REQUIRED ACTION
Your answer should consist only of the lines below from the one with "Some (match as_guild" through the one with "id (st_guilds s))", copied exactly.

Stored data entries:
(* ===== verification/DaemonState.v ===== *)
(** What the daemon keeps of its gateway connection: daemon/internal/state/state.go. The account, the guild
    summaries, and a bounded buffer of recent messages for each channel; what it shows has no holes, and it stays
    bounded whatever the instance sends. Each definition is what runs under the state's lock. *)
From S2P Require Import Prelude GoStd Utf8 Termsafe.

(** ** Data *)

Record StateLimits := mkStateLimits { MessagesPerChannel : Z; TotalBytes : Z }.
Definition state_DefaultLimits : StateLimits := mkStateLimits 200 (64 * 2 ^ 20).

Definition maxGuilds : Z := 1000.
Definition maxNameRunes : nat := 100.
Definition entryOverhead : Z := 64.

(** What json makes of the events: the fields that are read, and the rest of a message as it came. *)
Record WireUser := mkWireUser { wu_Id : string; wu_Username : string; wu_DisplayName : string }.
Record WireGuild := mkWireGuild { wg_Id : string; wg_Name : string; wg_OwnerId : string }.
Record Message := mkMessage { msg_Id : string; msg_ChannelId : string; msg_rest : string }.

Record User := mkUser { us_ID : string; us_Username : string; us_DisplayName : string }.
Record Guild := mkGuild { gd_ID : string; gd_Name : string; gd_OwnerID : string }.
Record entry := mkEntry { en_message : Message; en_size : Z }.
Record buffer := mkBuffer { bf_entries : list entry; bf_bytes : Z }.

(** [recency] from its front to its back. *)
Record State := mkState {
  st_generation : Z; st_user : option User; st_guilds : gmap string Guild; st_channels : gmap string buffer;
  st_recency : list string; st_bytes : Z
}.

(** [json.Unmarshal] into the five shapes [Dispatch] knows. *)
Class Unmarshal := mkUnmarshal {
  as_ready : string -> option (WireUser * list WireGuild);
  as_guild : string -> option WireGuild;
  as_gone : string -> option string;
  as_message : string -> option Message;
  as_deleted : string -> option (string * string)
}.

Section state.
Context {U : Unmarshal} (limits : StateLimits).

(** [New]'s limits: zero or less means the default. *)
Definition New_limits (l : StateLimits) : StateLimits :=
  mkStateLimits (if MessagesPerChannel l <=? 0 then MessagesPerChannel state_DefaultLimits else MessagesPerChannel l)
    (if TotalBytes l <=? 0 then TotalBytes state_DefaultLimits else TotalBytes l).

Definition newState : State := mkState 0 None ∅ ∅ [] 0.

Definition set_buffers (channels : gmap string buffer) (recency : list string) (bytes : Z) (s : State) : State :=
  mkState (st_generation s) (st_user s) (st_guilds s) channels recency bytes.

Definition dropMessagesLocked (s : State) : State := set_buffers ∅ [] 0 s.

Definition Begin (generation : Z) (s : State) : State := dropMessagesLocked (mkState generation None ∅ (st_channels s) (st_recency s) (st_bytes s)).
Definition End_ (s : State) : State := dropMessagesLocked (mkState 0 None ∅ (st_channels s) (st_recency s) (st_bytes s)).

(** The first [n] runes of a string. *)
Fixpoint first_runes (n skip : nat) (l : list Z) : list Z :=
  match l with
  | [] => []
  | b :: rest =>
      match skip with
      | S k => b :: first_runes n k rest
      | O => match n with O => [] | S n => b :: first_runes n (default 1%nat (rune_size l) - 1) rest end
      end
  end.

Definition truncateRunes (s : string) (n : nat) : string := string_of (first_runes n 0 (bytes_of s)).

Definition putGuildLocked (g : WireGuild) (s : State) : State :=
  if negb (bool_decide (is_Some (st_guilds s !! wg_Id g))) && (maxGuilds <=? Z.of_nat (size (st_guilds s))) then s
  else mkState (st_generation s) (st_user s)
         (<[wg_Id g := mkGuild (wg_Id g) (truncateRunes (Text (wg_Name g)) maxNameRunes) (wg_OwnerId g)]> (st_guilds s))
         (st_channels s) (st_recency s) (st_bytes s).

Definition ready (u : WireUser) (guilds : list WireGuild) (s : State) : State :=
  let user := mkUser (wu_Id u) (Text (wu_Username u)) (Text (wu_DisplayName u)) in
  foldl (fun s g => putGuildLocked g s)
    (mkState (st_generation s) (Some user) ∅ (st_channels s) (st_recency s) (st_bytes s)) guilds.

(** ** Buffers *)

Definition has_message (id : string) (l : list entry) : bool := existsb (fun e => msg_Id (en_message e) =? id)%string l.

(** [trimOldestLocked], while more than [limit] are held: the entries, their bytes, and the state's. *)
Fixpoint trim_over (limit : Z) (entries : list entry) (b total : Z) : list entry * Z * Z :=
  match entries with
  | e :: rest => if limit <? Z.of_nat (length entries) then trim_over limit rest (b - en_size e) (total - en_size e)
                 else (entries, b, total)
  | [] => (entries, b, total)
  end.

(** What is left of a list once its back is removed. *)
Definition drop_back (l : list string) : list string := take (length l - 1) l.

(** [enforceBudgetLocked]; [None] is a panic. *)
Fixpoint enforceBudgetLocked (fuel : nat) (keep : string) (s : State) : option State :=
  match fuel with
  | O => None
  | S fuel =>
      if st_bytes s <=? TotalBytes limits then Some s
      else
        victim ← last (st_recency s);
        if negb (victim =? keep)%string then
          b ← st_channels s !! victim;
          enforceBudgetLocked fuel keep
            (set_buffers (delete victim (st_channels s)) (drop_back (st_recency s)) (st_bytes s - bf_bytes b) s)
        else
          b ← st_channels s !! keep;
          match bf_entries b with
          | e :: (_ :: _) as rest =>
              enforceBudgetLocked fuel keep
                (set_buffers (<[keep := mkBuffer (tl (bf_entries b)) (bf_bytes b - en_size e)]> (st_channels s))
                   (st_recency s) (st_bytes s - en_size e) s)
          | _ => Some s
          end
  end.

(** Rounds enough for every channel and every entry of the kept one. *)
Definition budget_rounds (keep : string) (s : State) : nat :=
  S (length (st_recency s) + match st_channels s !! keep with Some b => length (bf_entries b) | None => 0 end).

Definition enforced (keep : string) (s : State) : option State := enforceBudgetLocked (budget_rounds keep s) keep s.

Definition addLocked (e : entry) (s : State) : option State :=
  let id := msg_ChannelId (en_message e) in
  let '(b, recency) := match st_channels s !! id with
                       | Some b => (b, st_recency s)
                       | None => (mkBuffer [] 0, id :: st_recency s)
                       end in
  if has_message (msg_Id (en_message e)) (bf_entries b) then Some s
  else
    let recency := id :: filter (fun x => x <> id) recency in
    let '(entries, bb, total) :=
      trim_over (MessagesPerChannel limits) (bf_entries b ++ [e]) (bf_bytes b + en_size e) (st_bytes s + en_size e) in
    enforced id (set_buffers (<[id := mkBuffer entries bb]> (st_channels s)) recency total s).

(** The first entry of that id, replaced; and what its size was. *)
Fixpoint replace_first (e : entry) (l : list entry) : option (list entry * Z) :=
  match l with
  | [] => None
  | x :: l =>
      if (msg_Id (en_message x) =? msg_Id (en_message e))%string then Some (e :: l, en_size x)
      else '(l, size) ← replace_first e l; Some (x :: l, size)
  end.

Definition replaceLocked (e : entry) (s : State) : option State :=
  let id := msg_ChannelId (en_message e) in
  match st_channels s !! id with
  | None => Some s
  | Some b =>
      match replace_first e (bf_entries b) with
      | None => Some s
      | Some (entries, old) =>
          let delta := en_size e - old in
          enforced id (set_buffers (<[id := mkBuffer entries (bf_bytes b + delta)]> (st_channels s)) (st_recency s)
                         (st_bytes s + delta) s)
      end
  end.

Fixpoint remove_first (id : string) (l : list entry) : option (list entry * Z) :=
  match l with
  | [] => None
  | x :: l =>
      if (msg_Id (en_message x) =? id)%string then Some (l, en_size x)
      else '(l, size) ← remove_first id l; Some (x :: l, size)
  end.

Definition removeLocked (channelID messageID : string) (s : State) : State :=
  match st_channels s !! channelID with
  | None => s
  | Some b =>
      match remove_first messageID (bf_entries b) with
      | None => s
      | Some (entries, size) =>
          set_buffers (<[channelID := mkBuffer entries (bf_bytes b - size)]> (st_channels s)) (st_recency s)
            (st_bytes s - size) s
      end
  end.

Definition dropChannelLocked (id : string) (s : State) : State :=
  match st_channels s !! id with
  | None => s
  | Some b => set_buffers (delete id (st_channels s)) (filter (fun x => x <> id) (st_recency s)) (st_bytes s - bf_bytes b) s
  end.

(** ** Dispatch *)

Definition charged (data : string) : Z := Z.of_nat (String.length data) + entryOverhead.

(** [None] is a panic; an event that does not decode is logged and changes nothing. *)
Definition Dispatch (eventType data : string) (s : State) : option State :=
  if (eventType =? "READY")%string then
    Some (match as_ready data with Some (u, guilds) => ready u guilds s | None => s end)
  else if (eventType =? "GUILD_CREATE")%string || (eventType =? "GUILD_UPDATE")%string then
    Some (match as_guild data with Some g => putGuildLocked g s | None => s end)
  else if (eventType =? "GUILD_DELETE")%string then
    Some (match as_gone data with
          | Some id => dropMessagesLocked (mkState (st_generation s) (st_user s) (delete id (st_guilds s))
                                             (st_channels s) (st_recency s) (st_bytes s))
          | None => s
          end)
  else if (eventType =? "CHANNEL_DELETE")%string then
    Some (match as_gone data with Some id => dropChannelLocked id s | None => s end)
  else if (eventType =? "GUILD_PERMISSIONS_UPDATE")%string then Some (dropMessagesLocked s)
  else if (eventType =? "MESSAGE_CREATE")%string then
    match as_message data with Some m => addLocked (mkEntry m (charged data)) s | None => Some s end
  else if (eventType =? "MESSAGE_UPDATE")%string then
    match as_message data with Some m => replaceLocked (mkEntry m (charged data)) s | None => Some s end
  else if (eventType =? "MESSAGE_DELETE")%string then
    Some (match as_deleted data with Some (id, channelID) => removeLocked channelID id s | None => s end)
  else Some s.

RESULT BELOW
    Some (match as_guild data with Some g => putGuildLocked g s | None => s end)
  else if (eventType =? "GUILD_DELETE")%string then
    Some (match as_gone data with
          | Some id => dropMessagesLocked (mkState (st_generation s) (st_user s) (delete id (st_guilds s))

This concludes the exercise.